Climate data for Citlaltepetl weather station at 21°19′45″N 97°52′39″W﻿ / ﻿21.32917°N 97.87750°W, 220 m above sea level (1981–2010 averages, 1951–2010 extremes)
| Month | Jan | Feb | Mar | Apr | May | Jun | Jul | Aug | Sep | Oct | Nov | Dec | Year |
| Record high °C (°F) | 40.5 (104.9) | 36.5 (97.7) | 42.5 (108.5) | 45.0 (113.0) | 45.5 (113.9) | 39.5 (103.1) | 39.0 (102.2) | 39.0 (102.2) | 37.5 (99.5) | 36.5 (97.7) | 33.5 (92.3) | 33.5 (92.3) | 45.5 (113.9) |
| Mean daily maximum °C (°F) | 22.4 (72.3) | 23.8 (74.8) | 27.9 (82.2) | 31.1 (88.0) | 33.1 (91.6) | 33.3 (91.9) | 31.9 (89.4) | 32.5 (90.5) | 30.8 (87.4) | 29.0 (84.2) | 26.1 (79.0) | 23.2 (73.8) | 28.8 (83.8) |
| Daily mean °C (°F) | 18.1 (64.6) | 19.2 (66.6) | 22.6 (72.7) | 25.5 (77.9) | 27.6 (81.7) | 28.2 (82.8) | 27.3 (81.1) | 27.6 (81.7) | 26.4 (79.5) | 24.4 (75.9) | 21.5 (70.7) | 18.7 (65.7) | 23.9 (75.0) |
| Mean daily minimum °C (°F) | 13.9 (57.0) | 14.6 (58.3) | 17.3 (63.1) | 19.9 (67.8) | 22.2 (72.0) | 23.1 (73.6) | 22.7 (72.9) | 22.7 (72.9) | 21.9 (71.4) | 19.9 (67.8) | 16.9 (62.4) | 14.2 (57.6) | 19.1 (66.4) |
| Record low °C (°F) | 3.5 (38.3) | 5.0 (41.0) | 7.0 (44.6) | 11.0 (51.8) | 11.5 (52.7) | 17.5 (63.5) | 19.0 (66.2) | 20.0 (68.0) | 16.0 (60.8) | 9.0 (48.2) | 8.5 (47.3) | −1.0 (30.2) | −1.0 (30.2) |
| Average precipitation mm (inches) | 75.1 (2.96) | 67.3 (2.65) | 38.3 (1.51) | 60.4 (2.38) | 84.8 (3.34) | 196.9 (7.75) | 221.2 (8.71) | 179.1 (7.05) | 362.1 (14.26) | 242.9 (9.56) | 95.8 (3.77) | 84.5 (3.33) | 1,708.4 (67.26) |
| Average precipitation days (≥ 0.1 mm) | 9.4 | 8.4 | 6.2 | 4.9 | 5.2 | 10.3 | 13.2 | 11.5 | 14.7 | 9.7 | 8.5 | 8.4 | 110.4 |
Source: Servicio Meteorológico Nacional

==History==
In pre-Hispanic times the area was inhabited by the Huastec people, and the Mexica also kept a military presence there.
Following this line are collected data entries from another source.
#[export] Hint Resolve conns_placed_remove conns_placed_record : gaphor.

(** With one record per handle, a record of handle [h] in its line's
    diagram is the one [get_connection] finds. *)
Lemma get_connection_unique w ci :
  conns_unique w -> ci ∈ diagram_connections w (diagram_of w (ci_item ci)) ->
  get_connection w (ci_key ci) = Some ci.
Proof.
  intros Hu Hin. unfold get_connection. simpl.
  specialize (Hu (diagram_of w (ci_item ci))).
  induction (diagram_connections w (diagram_of w (ci_item ci))) as [|c l IH]; [set_solver|].
  simpl in Hu. apply NoDup_cons in Hu as [Hc Hu].
  apply elem_of_cons in Hin as [->|Hin]; [by rewrite filter_cons_True|].
  rewrite filter_cons_False; [by apply IH|].
  intros Hk. apply Hc. rewrite Hk. apply list_elem_of_fmap. by exists ci.
Qed.

Lemma subject_of_set_subject i s w it :
  item_of w i = Some it -> subject_of (set_subject i s w) i = s.
Proof.
  intros Hit. unfold subject_of, item_of, set_subject, update_item in *; simpl.
  by rewrite lookup_alter_eq, Hit.
Qed.

Lemma subject_of_set_subject_None i w : subject_of (set_subject i None w) i = None.
Proof.
  unfold subject_of, item_of, set_subject, update_item; simpl.
  rewrite lookup_alter_eq. by destruct (w_items w !! i).
Qed.
(** ** Locality *)

Lemma role_line_ext w w' l :
  (forall j, item_class_of w' j = item_class_of w j) -> role_line w' l = role_line w l.
Proof. intros Hc. unfold role_line. by rewrite !is_item_class, !Hc. Qed.

Lemma line_roles_nil w ci : role_line w (ci_item ci) = false -> line_roles w ci = [].
Proof.
  unfold role_line, line_roles. intros Hr.
  repeat match type of Hr with
         | (?a || ?b) = false => apply orb_false_iff in Hr as [Hr ?]
         end.
  repeat match goal with H : is_item _ _ _ = false |- _ => rewrite H; clear H end. done.
Qed.

Lemma elem_of_attached_roles w j r :
  r ∈ attached_roles w j <-> exists ci, ci ∈ get_connections_to w j /\ r ∈ line_roles w ci.
Proof. unfold attached_roles. rewrite list_elem_of_bind. naive_solver. Qed.

(** A record docked to [j] makes [j] a target of its line. *)
Lemma record_target w j ci :
  conns_unique w -> conns_placed w -> ci ∈ get_connections_to w j ->
  j ∈ line_targets w (ci_item ci).
Proof.
  intros Hu Hp Hin. unfold get_connections_to in Hin.
  apply list_elem_of_filter in Hin as [Hj Hin].
  pose proof (Hp _ _ Hin) as Hd. rewrite <- Hd in Hin.
  pose proof (get_connection_unique w ci Hu Hin) as Hg.
  assert (get_connected w (ci_item ci, ci_handle ci) = Some j)
    by (unfold get_connected; unfold ci_key in Hg; rewrite Hg; simpl; by f_equal).
  unfold line_targets. destruct (ci_handle ci); simpl;
    repeat match goal with H : get_connected _ _ = Some _ |- _ => rewrite H end;
    simpl; [left|].
  destruct (get_connected w (ci_item ci, Head)); set_solver.
Qed.

Lemma get_connections_to_line_frame l w w' j ci :
  line_frame l w w' -> ci_item ci <> l ->
  ci ∈ get_connections_to w' j <-> ci ∈ get_connections_to w j.
Proof.
  intros (Hr & Hd & _) Hne. unfold get_connections_to. rewrite !list_elem_of_filter, Hd, Hr by done.
  done.
Qed.

(** The fold of an item the gesture's line does not touch, or of any item
    when the line plays no role, does not change. *)
Lemma fold_state_local l w w' j :
  line_frame l w w' -> conns_unique w -> conns_placed w -> conns_unique w' -> conns_placed w' ->
  ((j ∉ line_targets w l) /\ (j ∉ line_targets w' l)) \/ (role_line w l = false) ->
  fold_state w' j = fold_state w j.
Proof.
  intros Hf Hu Hp Hu' Hp' Hcase.
  pose proof (proj1 (proj2 (proj2 Hf))) as Hk.
  assert (Hrl : role_line w' l = role_line w l) by (by apply role_line_ext).
  (* a record of line [l] docked to [j] contributes no role *)
  assert (Hl : forall v ci, (v = w \/ v = w') -> ci_item ci = l ->
            ci ∈ get_connections_to v j -> line_roles v ci = []).
  { intros v ci Hv Hci Hin. destruct Hcase as [[Hj Hj']|Hr].
    - destruct Hv as [->| ->]; apply record_target in Hin; auto; subst; done.
    - apply line_roles_nil. destruct Hv as [->| ->]; congruence. }
  assert (Hr : forall r, r ∈ attached_roles w' j <-> r ∈ attached_roles w j).
  { intros r. rewrite !elem_of_attached_roles.
    split; intros (ci & Hin & Hrole); exists ci;
      destruct (decide (ci_item ci = l)) as [Hci|Hne].
    - rewrite (Hl w' ci) in Hrole by auto. set_solver.
    - rewrite <- (get_connections_to_line_frame l w w') by done.
      by rewrite (line_roles_ext w w') in Hrole by done.
    - rewrite (Hl w ci) in Hrole by auto. set_solver.
    - rewrite (get_connections_to_line_frame l w w') by done.
      by rewrite (line_roles_ext w w') by done. }
  unfold fold_state. f_equal; apply bool_decide_ext; apply Hr.
Qed.

Lemma fold_consistent_at_transfer w w' j :
  item_class_of w' j = item_class_of w j -> item_folds w' j = item_folds w j ->
  fold_state w' j = fold_state w j -> fold_consistent_at w j -> fold_consistent_at w' j.
Proof.
  unfold item_class_of, item_folds. intros Hc Hf Hs Hj it Hit Hcl.
  rewrite Hit in Hc, Hf. destruct (item_of w j) as [it0|] eqn:E; simplify_eq/=.
  destruct (Hj it0) as [H1 H2]; [done|congruence|]. split; congruence.
Qed.

(** An item the gesture does not touch keeps a consistent fold. *)
Lemma untouched_consistent l w w' i :
  line_frame l w w' -> conns_unique w -> conns_placed w -> conns_unique w' -> conns_placed w' ->
  fold_consistent w -> i ∉ touched l w w' -> fold_consistent_at w' i.
Proof.
  intros Hf Hu Hp Hu' Hp' Hc Hi. pose proof Hf as (_ & _ & Hk & Hfo).
  apply (fold_consistent_at_transfer w); auto.
  apply (fold_state_local l); auto. unfold touched in Hi.
  destruct (role_line w' l) eqn:Er; [left; set_solver|].
  right. by rewrite <- (role_line_ext w w').
Qed.

(** Recomputing the items a role line touches after a gesture on it keeps
    every interface item in the state its lines determine. *)
Lemma refold_line_consistent l w w' :
  line_frame l w w' -> conns_unique w -> conns_placed w -> conns_unique w' -> conns_placed w' ->
  fold_consistent w -> fold_consistent (refold_line l w w').
Proof.
  intros Hf Hu Hp Hu' Hp' Hc j. apply refold_all_consistent.
  destruct (decide (j ∈ touched l w w')); [by left|right].
  by apply (untouched_consistent l w).
Qed.

Lemma item_of_refold_all ids w i :
  item_of (refold_all ids w) i =
  if decide (i ∈ ids) then refold_item (fold_state w i) <$> item_of w i else item_of w i.
Proof.
  induction ids as [|k ids IH];
    [unfold refold_all; cbn [foldr]; by rewrite decide_False by set_solver|].
  change (refold_all (k :: ids) w) with (refold k (refold_all ids w)).
  destruct (decide (k = i)) as [->|Hne].
  - rewrite item_of_refold, decide_True by set_solver. rewrite IH.
    rewrite (fold_state_conns_frame w (refold_all ids w)) by apply conns_frame_refold_all.
    case_decide; [|done]. destruct (item_of w i); simpl; [|done].
    f_equal. apply refold_item_idem.
  - rewrite item_of_refold_ne by done. rewrite IH.
    case_decide; case_decide; set_solver.
Qed.

Lemma refold_all_store_conns ids w :
  w_store (refold_all ids w) = w_store w /\ w_conns (refold_all ids w) = w_conns w.
Proof. induction ids as [|i ids IH]; simpl; [done|]. apply IH. Qed.

Lemma world_eq x y :
  w_store x = w_store y -> w_items x = w_items y -> w_conns x = w_conns y -> x = y.
Proof. destruct x, y; simpl. congruence. Qed.

Lemma consistent_refold_item w i it :
  fold_consistent_at w i -> item_of w i = Some it -> refold_item (fold_state w i) it = it.
Proof.
  intros Hc Hit. destruct (decide (it_class it = InterfaceItem)) as [Hcl|Hcl].
  - destruct (Hc it Hit Hcl) as [Hf Hp]. apply refold_item_id; congruence.
  - unfold refold_item. by rewrite decide_False.
Qed.

(** The incremental recomputation is the recomputation of every item: a
    gesture on a line changes the fold of no item the line does not
    touch. *)
Lemma refold_line_everything l w w' :
  line_frame l w w' -> conns_unique w -> conns_placed w -> conns_unique w' -> conns_placed w' ->
  fold_consistent w -> refold_line l w w' = refold_everything w'.
Proof.
  intros Hf Hu Hp Hu' Hp' Hc. unfold refold_line, refold_everything.
  destruct (refold_all_store_conns (touched l w w') w') as [Hs Hcs].
  apply world_eq; [done| |done]. simpl. apply map_eq. intros i.
  change (w_items (refold_all (touched l w w') w') !! i)
    with (item_of (refold_all (touched l w w') w') i).
  rewrite item_of_refold_all, map_lookup_imap. unfold item_of.
  case_decide as Hi; destruct (w_items w' !! i) as [it|] eqn:E; simpl; try done.
  f_equal. symmetry. apply (consistent_refold_item w' i it); [|done].
  by apply (untouched_consistent l w).
Qed.

End Folding.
Citlaltépetl was incorporated on 12 June 1872 as a municipality in the canton of Tampico in the state of Veracruz. It became a free municipality on 15 January 1918.

==Administration==
The municipal government comprises a president, a councillor (Spanish: síndico), and a trustee (regidor). The current president of the municipality is Eutiquia Reyes Santiago.

==Demographics==
In the 2010 Mexican Census, the municipality of Citlaltépetl recorded a population of 11,081 inhabitants living in 2771 households. The 2015 Intercensal Survey estimated a population of 12,109 inhabitants in Citlaltépetl, 81.85% of whom reported being of Indigenous ancestry and 4.29% reported being of African ancestry. In the 2010 Census, 1955 people or 18% of the population in Citlaltépetl reported speaking an Indigenous language, of which 1887 spoke Nahuatl.

There are 30 localities in the municipality, of which only the municipal seat Citlaltépec is classified as urban. It recorded a population of 5005 inhabitants in the 2010 Census.

==Economy==
The main economic activity in Citlaltépetl is farming. Corn, coffee and oranges are the main crops grown, and cattle and pigs are raised.